I write to get things off my chest because I feel my entire world on it. I feel that if something isn’t perfect, it’s not worth doing. I am hard on myself because that’s all I can do.

I’ll give you an example.

For longer than a year, I tried to be different from someone because someone told me I would be just like him. I was never home. I surrounded myself with friends and strangers alike. I ran myself into the ground trying to prove to a person whose face I couldn't even remember, let alone their name, that I was not him. I wasn’t even myself. I craved love that didn’t come from parents and I have been in a few relationships that I shouldn’t have been since then. I barely slept. Eventually I developed a stomach problem that has yet to be diagnosed; if I don’t get enough sleep, I throw up without the help of over the counter medication or tea to help settle the nausea. My heart problem raised its head, I went to the hospital once and went with the paramedics twice. I got sick and stayed that way, every time I felt better and went out I got sick again. I tried to be myself to an excess, to no avail.

I feel myself slipping back into that lifestyle in a worse way. With association I can’t seem to get away from because they don’t leave me alone and I risk ruining a good friendship with multiple people by blocking all forms of communication with them. And that keeps me running. Always running.

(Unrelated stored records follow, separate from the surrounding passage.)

(** The last [n] elements of a list. *)
Definition lastn {A : Type} (n : nat) (l : list A) : list A :=
  skipn (List.length l - n) l.

End ErrorLog.

(** ** JavaScript strings, arrays and mathematics used outside the
       estimator *)

Module JSLib.

(** [s.split(sep)] for a separator of one character. *)
Fixpoint split (sep : ascii) (s : string) : list string :=
  match s with
  | EmptyString => [EmptyString]
  | String c rest =>
      if Ascii.eqb c sep then EmptyString :: split sep rest
      else match split sep rest with
           | h :: t => String c h :: t
           | [] => [String c EmptyString]
           end
  end.

(** Whether the character occurs in the string. *)
Fixpoint contains (c : ascii) (s : string) : bool :=
  match s with
  | EmptyString => false
  | String x rest => Ascii.eqb x c || contains c rest
  end.

(** The number of occurrences of the character. *)
Fixpoint occurrences (c : ascii) (s : string) : nat :=
  match s with
  | EmptyString => 0
  | String x rest => (if Ascii.eqb x c then 1 else 0) + occurrences c rest
  end.

(** [i.toString()] for an array index. *)
Definition toString (i : nat) : string :=
  NilZero.string_of_uint (Nat.to_uint i).

(** [arr.slice(start)]: a negative [start] counts from the end. *)
Definition slice {A : Type} (start : Z) (arr : list A) : list A :=
  let len := Z.of_nat (List.length arr) in
  let from := if (start <? 0)%Z then Z.max (len + start) 0
              else Z.min start len in
  skipn (Z.to_nat from) arr.

(** [arr.map((x, index) => f(x, index))] *)
Definition mapi {A B : Type} (f : A -> nat -> B) (arr : list A) : list B :=
  map (fun p => f (snd p) (fst p)) (combine (seq 0 (List.length arr)) arr).

(** What a draw of [Math.random()] satisfies. *)
Definition unit_draw (u : Q) : Prop := (0 <= u /\ u < 1)%Q.

(** What the values of [Math.sin] satisfy. *)
Definition sin_ok (sin : Q -> Q) : Prop :=
  forall x : Q, (- 1 <= sin x /\ sin x <= 1)%Q.

End JSLib.

(** ** [EEGVisualizer] ([src/components/EEGVisualizer.tsx]) *)

Module EEGVisualizer.

Record EEGChannel : Type := mkChannel { name : string; data : list Q }.

(** One dataset of the chart; [hue] is the number printed into
    [borderColor] and [backgroundColor]. *)
Record Dataset : Type := mkDataset {
  label : string;
  points : list Q;
  hue : Q
}.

Running from everyone and everything. Sure, I stay living at home, but that doesn’t mean I stay there at all times. I’m on my horse, with my goats, with my friends, or something else that keeps me from everything that is supposed to feel like my security blanket but only brings stress. When I can stay somewhere else for a few days I feel free, more free than I feel 99.99% of the time.

Writing is my way of running when I have to stay home. And I guess that’s why I write here. To help others understand that people with depression have it for a reason, but they are still people. It helps to know the people behind the mask they wear at all times. And this is the hardest thing in the world, telling others who I am behind the mask, even if no one knows who I am.